Patent Ductus Arteriosus Prognosis

Patent ductus arteriosis (PDA) is the second most common congenital heart defect in dogs. The condition affects about seven puppies in every 1,000 live births, according to PetPlace.com. Often there are no serious symptoms of the birth defect until congestive heart failure causes fluid buildup in the dog's lungs. The probable course of the condition and chances of recovery depend a great deal on the type and size of the PDA and what action, if any, is taken.

  1. Definition

    • Before birth, a puppy has no need for its lungs because the mother oxygenates its blood through the placenta. Therefore, a puppy in the womb will have a short blood vessel in its heart called the ductus arteriosus. It shunts blood from the pulmonary artery directly into the aorta, bypassing the puppy's nonfunctioning lungs. Shortly after birth, the ductus arteriosus should close, allowing the blood to flow normally through the lungs, where it receives oxygen. Sometimes, though, the ductus arteriosus remains open, or "patent," resulting in a patent ductus arteriosus.

    Shunting From Left to Right

    • Most commonly the PDA will shunt the blood from left to right. This leads to volume overload of the left atrium, left ventricle, and pulmonary arteries and veins. A dog with this type of PDA will have a heart murmur, cardiac arrhythmias and signs of left-sided congestive heart failure. If the dog does not undergo surgery to correct the shunt, the prognosis is not good, with around 64 percent of dogs dying within a year of diagnosis. There are, however, cases of dogs with extremely small PDAs living to adulthood, some living 10 years or more.

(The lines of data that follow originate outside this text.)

(* ===== verification/Deploy.v ===== *)
(** * The files of a deployment: [GenerateConfigFiles] of [melete/main/config.go]
    and the shards of [melete/main/json-file.go]

    From the shards and the machines of a network it assigns every node an
    address, a key pair and an index among the signers of its shard, and writes
    them to the files that [InitNode] reads. The key pairs and the path of a node
    ([filepath.Join]) are arguments. *)

From S2P Require Import Prelude Types Signer ShardInfo.
From stdpp Require Import pretty.
Local Open Scope Z_scope.

Module Deploy.

(** [json-file.go] *)
Record ShardSpec := mkSpec { ChainID : string; PeerNum : Z; RelatedShards : list string; IsI : bool; KeyRange : string }.
Record ShardConfig := mkShardConfig { IPInUse : gmap string Z; Shards : list ShardSpec }.

Record Config := mkConfig {
  NodeName : string; DirRoot : string; cfgChainID : string; cfgIsI : bool;
  LocalIP : string; LocalPort : Z;
  Protocal : string; MinBlockInterval : string; MaxPartSize : Z; MaxBlockTxNum : Z;
  SignerIndex : Z; CShardNum : Z; IShardNum : Z; ABCIApp : string }.

(** ** Machines and ports *)

(** The addresses in order, and how many nodes the largest machine takes. *)
Definition IPs (c : ShardConfig) : list string := merge_sort str_le (map fst (map_to_list (IPInUse c))).
Definition maxCounter (c : ShardConfig) : Z := foldr Z.max (-1) (map snd (map_to_list (IPInUse c))).
Definition inUse (c : ShardConfig) (ip : string) : Z := default 0 (IPInUse c !! ip).
(** The machines in turn, each as often as it takes nodes. *)
Definition IPGun (c : ShardConfig) : list string :=
  concat (map (fun i => List.filter (fun ip => Z.of_nat i <? inUse c ip) (IPs c)) (seq 0 (Z.to_nat (maxCounter c)))).

Record Ports := mkPorts { IPGunPointer : Z; IPPortToUse : gmap string Z }.
Definition firstPorts (c : ShardConfig) : Ports := mkPorts 0 (fmap (fun _ => 26601) (IPInUse c)).
Definition GetIP (gun : list string) (st : Ports) : go (string * Z * Ports) :=
  let p := if IPGunPointer st =? zlen gun then 0 else IPGunPointer st in
  let! theip := idx gun p in
  let theport := default 0 (IPPortToUse st !! theip) in
  Ok (theip, theport, mkPorts (p + 1) (<[theip := theport + 1]> (IPPortToUse st))).

(** ** Nodes *)

(** What the four lists of the code hold for a node. *)
Record Slot := mkSlot { publicKey : string; privateKey : string; ip : string; port : Z }.

Section deploy.
(** The [n]-th key pair, the private key first, or an error. *)
Context (keyPair : nat -> string * string + goerr).
(** [filepath.Join] of the directory, the address and the name of a node. *)
Context (join : string -> string -> string -> string).

Fixpoint allocate (gun : list string) (n i : nat) (st : Ports) : go (list Slot) :=
  match n with
  | O => Ok []
  | S n =>
      match keyPair i with
      | inr _ => Panic
      | inl (priv, pub) =>
          let! '(theip, theport, st) := GetIP gun st in
          let! slots := allocate gun n (S i) st in
          Ok (mkSlot pub priv theip theport :: slots)
      end
  end.

Definition address (s : Slot) : string := ip s +:+ ":" +:+ pretty (port s).
Definition peerOf (chain : string) (s : Slot) : Peer.t := Peer.NewPeer (address s) {[chain := true]} (publicKey s) 1.
Definition appendPeer (l : gmap string (list Peer.t)) (chain : string) (p : Peer.t) : gmap string (list Peer.t) :=
  <[chain := default [] (l !! chain) ++ [p]]> l.

(** The peers of a shard are the next nodes, from [count] on. *)
Fixpoint shardPeers (slots : list Slot) (chain : string) (n : nat) (x : gmap string (list Peer.t) * Z) :
    go (gmap string (list Peer.t) * Z) :=
  match n with
  | O => Ok x
  | S n =>
      let! s := idx slots x.2 in
      shardPeers slots chain n (appendPeer x.1 chain (peerOf chain s), x.2 + 1)
  end.
Definition allPeers (slots : list Slot) (shards : list ShardSpec) (x : gmap string (list Peer.t) * Z) :
    go (gmap string (list Peer.t) * Z) :=
  go_foldl (fun x si => shardPeers slots (ChainID si) (Z.to_nat (PeerNum si)) x) x shards.

Definition PeerRelatedMap (shards : list ShardSpec) : gmap string (list string) :=
  fold_left (fun m si => <[ChainID si := RelatedShards si]> m) shards ∅.
Definition keyRangeMap (shards : list ShardSpec) : gmap string string :=
  fold_left (fun m si => <[ChainID si := KeyRange si]> m) shards ∅.

(** The shards related to a shard, and the ones related to those but itself. *)
Definition setTrue (m : gmap string bool) (shard : string) : gmap string bool := <[shard := true]> m.
Definition related (si : ShardSpec) : gmap string bool := fold_left setTrue (RelatedShards si) ∅.
Definition related2 (prm : gmap string (list string)) (si : ShardSpec) : gmap string bool :=
  delete (ChainID si) (fold_left (fun m shard => fold_left setTrue (default [] (prm !! shard)) m) (RelatedShards si) ∅).
Definition shardInfo (shards : list ShardSpec) (pl : gmap string (list Peer.t)) (si : ShardSpec) : ShardInfo.t :=
  let prm := PeerRelatedMap shards in
  ShardInfo.mk pl (related si) (related2 prm si) prm (if IsI si then BLOCKTYPE_I else BLOCKTYPE_C) (keyRangeMap shards).
Definition shardInfoList (shards : list ShardSpec) (pl : gmap string (list Peer.t)) : list ShardInfo.t :=
  concat (map (fun si => repeat (shardInfo shards pl si) (Z.to_nat (PeerNum si))) shards).

Definition iNum (shards : list ShardSpec) : Z := zlen (List.filter IsI shards).
Definition cNum (shards : list ShardSpec) : Z := zlen (List.filter (fun si => negb (IsI si)) shards).
Definition nodeConfig (store_dir : string) (shards : list ShardSpec) (si : ShardSpec) (i count : Z) (s : Slot) : Config :=
  let nodeName := "node" +:+ pretty (count + 1) in
  mkConfig nodeName (join store_dir (ip s) nodeName) (ChainID si) (IsI si) (ip s) (port s)
    "melete" "10ms" (1024 * 200) 4096 i (cNum shards) (iNum shards) "minibank".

    Shunting From Right to Left

    • Sometimes a PDA will shunt the blood from right to left. In these cases, there will be no heart murmur, but the right ventricle will become enlarged and the kidneys, responding to low oxygen levels in the blood, will signal an overproduction of red blood cells, leading to polycythemia (an overly high red blood cell count) and thick blood. Dogs with this type of PDA cannot undergo surgery to correct the problem. Closing the duct would result in an increase in pulmonary hypertension and usually death. Instead, the dog will need periodic phlebotomies. The veterinarian performs a phlebotomy by draining some blood from the dog to lower the viscosity of the blood and to manage the red blood cell count. Long-term prognosis in these dogs is not good. Most dogs will live between three and five years, though some have lived beyond seven.

    Interventional Catheterization

    • Interventional catheterization is one type of surgery for the correction of PDA. Dogs must weigh at least 4 to 5 lbs. for this surgery, in which a catheter is inserted into a vein in the dog's right inner thigh and then guided into the aorta. The surgeon will inject dye into the catheter to determine the size and shape of the PDA, then place a device--such as a coil, plug or canine duct occluder--into the PDA, stopping the abnormal flow of blood. The survival rate for this surgery is high (about 98 percent) and the prognosis for the dog that successfully undergoes this procedure is excellent.

    Surgical Ligation

    • In surgical ligation, the surgeon makes an incision between the ribs on the left side of the dog's chest, exposing the heart, then ties off the PDA to stop the errant blood flow. While dogs that undergo this type of surgery will require pain medication and a longer recovery period, if the procedure is successful, prognosis is excellent. Like catheterization, the survival rate for this surgery is about 98 percent.

    After Surgery

    • If the dog was showing symptoms of the condition, the owner will likely notice a dramatic improvement once the PDA is closed. Most dogs' hearts will return to a normal size in time, but some enlarged hearts may not. The vet will probably perform an echocardiogram one to three months after surgery to check the dog's heart size and function. Occasionally a heart murmur will remain even after the PDA has been corrected. While this should disappear once the heart returns to a normal size, sometimes the murmur will persist.